Together the companies Reutter and Porsche made automobile history. Author Frank Jung, Albert Reutter's great-grandson, embarked on detailed research on this subject. Through personal contact with former staff and contemporary witnesses he discovered unique pictures and texts that were used largely for this book.
On the basis of historical photos and previously unpublished documents, the models and events are presented chronologically until 1964: starting in the 1930s with the cooperative work on Volkswagen predecessors and prototypes, the focus is on the companies' cooperation and the development of their factory buildings, as well as on the production of the Porsche 356 bodywork since 1949.
Descriptions of the work on prototypes and special vehicles complete this comprehensive monograph.

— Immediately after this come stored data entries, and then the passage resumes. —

(** * MoveFlow Aptos MCP client: hub, dispatcher and numeric-safety transform

    A shallow embedding of [src/agent_client.py]: the JSON value trees the
    client exchanges with tool servers, the big-integer transform
    ([convert_bigint], [convert_args_bigint]), argument preprocessing
    ([_preprocess_tool_args]) on an explicit object store, the connection
    registry [McpHub] and the response loops of the two AI services. *)

From Stdlib Require Import ZArith Lia Bool Ascii.
From Stdlib Require Import Floats.SpecFloat.
From stdpp Require Import gmap strings list fin_maps pretty.

Open Scope string_scope.
Open Scope Z_scope.

#[local] Set Warnings "-register-all".

(** ** Python values *)

(** What [json.loads] produces and what tools receive: [None], booleans,
    unbounded integers, IEEE doubles, strings, lists and dicts. A dict keeps
    its insertion order, so it is an association list (keys unique). *)
Inductive value : Type :=
| VNone
| VBool (b : bool)
| VInt (z : Z)
| VFloat (f : spec_float)
| VStr (s : string)
| VList (items : list value)
| VDict (items : list (string * value)).

Section value_induction.
Variable P : value -> Prop.
Hypothesis HNone : P VNone.
Hypothesis HBool : forall b, P (VBool b).
Hypothesis HInt : forall z, P (VInt z).
Hypothesis HFloat : forall f, P (VFloat f).
Hypothesis HStr : forall s, P (VStr s).
Hypothesis HList : forall items, Forall P items -> P (VList items).
Hypothesis HDict :
  forall items, Forall (fun kv => P (snd kv)) items -> P (VDict items).

Fixpoint value_nested_ind (v : value) : P v :=
  match v with
  | VNone => HNone
  | VBool b => HBool b
  | VInt z => HInt z
  | VFloat f => HFloat f
  | VStr s => HStr s
  | VList items =>
      HList items
        ((fix go (l : list value) : Forall P l :=
            match l with
            | [] => List.Forall_nil P
            | x :: l' => @List.Forall_cons _ P x l' (value_nested_ind x) (go l')
            end) items)
  | VDict items =>
      HDict items
        ((fix go (l : list (string * value))
            : Forall (fun kv => P (snd kv)) l :=
            match l with
            | [] => List.Forall_nil _
            | kv :: l' =>
                @List.Forall_cons _ (fun kv => P (snd kv)) kv l'
                  (value_nested_ind (snd kv)) (go l')
            end) items)
  end.
End value_induction.

(** The largest integer a JavaScript number carries exactly, 2^53 - 1: the
    literal [9007199254740991] of the source. *)
Definition MAX_SAFE_INTEGER : Z := 9007199254740991.

(** [abs(f) > n] for a float [f] and an integer [n]. Python compares a float
    with an int exactly: infinities are larger than every integer, a NaN
    compares false, and a finite float is the rational [m * 2^e]. *)
Definition float_abs_gt (f : spec_float) (n : Z) : bool :=
  match f with
  | S754_zero _ => n <? 0
  | S754_infinity _ => true
  | S754_nan => false
  | S754_finite _ m e =>
      if 0 <=? e then n <? Z.pos m * 2 ^ e
      else n * 2 ^ (- e) <? Z.pos m
  end.

(** [isinstance(obj, (int, float)) and abs(obj) > 9007199254740991].
    [bool] is a subclass of [int] in Python, with [abs(True) = 1]. *)
Definition exceeds_safe (obj : value) : bool :=
  match obj with
  | VBool b => MAX_SAFE_INTEGER <? Z.abs (Z.b2z b)
  | VInt z => MAX_SAFE_INTEGER <? Z.abs z
  | VFloat f => float_abs_gt f MAX_SAFE_INTEGER
  | _ => false
  end.

(** Is the value a scalar (not a list, not a dict)? *)
Definition is_scalar (v : value) : bool :=
  match v with
  | VList _ | VDict _ => false
  | _ => true
  end.

(** Does the tree hold no number beyond the safe range? *)
Fixpoint all_safe (v : value) : bool :=
  match v with
  | VList items => forallb all_safe items
  | VDict items => forallb (fun kv => all_safe (snd kv)) items
  | _ => negb (exceeds_safe v)
  end.

(** A decimal numeral: an optional minus sign, one or more digits, and
    optionally a point followed by one or more digits. *)
Definition is_digit (c : ascii) : bool :=
  let n := nat_of_ascii c in (48 <=? n)%nat && (n <=? 57)%nat.

Fixpoint all_digits (s : string) : bool :=
  match s with
  | EmptyString => true
  | String c s' => is_digit c && all_digits s'
  end.

Fixpoint digits_then_fraction (seen : bool) (s : string) : bool :=
  match s with
  | EmptyString => seen
  | String c s' =>
      if is_digit c then digits_then_fraction true s'
      else if Ascii.eqb c "."%char then
        seen && negb (String.eqb s' "") && all_digits s'
      else false
  end.

Definition is_decimal_numeral (s : string) : bool :=
  match s with
  | String "-"%char s' => digits_then_fraction false s'
  | _ => digits_then_fraction false s
  end.

(** ** Exceptions and results *)

(** The exceptions that reach this program from an [await]: a timeout of
    [asyncio.wait_for], a cancellation, and every other error, carried with
    its [str(e)] text. [asyncio.CancelledError] derives from [BaseException]
    and not from [Exception] (Python 3.8 and later, which the [mcp] package
    requires), so [except Exception] does not catch it. *)
Inductive exn : Type :=
| TimeoutError
| CancelledError
| Exception (msg : string).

The long and successful cooperation between Porsche and the Stuttgarter Karosseriewerk Reutter & Co. GmbH was, right from its beginning, more than just a marriage of convenience. It was based on mutual sympathy of two unique companies within the automotive industry.
In 1931 the Reutter coachwork company, founded in 1906, started building prototypes of what would later be known as Volkswagen on behalf of the Porsche engineering office. In 1949 Porsche gave the order to Reutter to produce 500 bodies for the Porsche sports car, and around Easter time 1950 the first Porsche 356 ever to be constructed in Germany was finished in Reutter's factory I. Porsche bought ground from Reutter within the plot of its factory II in order to build a new construction site for manufacturing motors. At the same time Reutter moved the complete bodywork to factory II in Zuffenhausen and from that moment most of the legendary Porsche 356 were manufactured in intensive cooperation and side by side.
Besides those vehicles made by hand in serial-production Porsche 356 presents many prototypes and special cars made for Porsche up to the point of collective evolution of the later called Porsche type 911.
The book's focus is on the description of the development of a Porsche 356-body, colourfully illustrated and detailed as never before. Much of the material used was taken from the Reutter-family archive. Previously unpublished documents and pictures were found in several institutional and private archives, especially the archive of Porsche itself.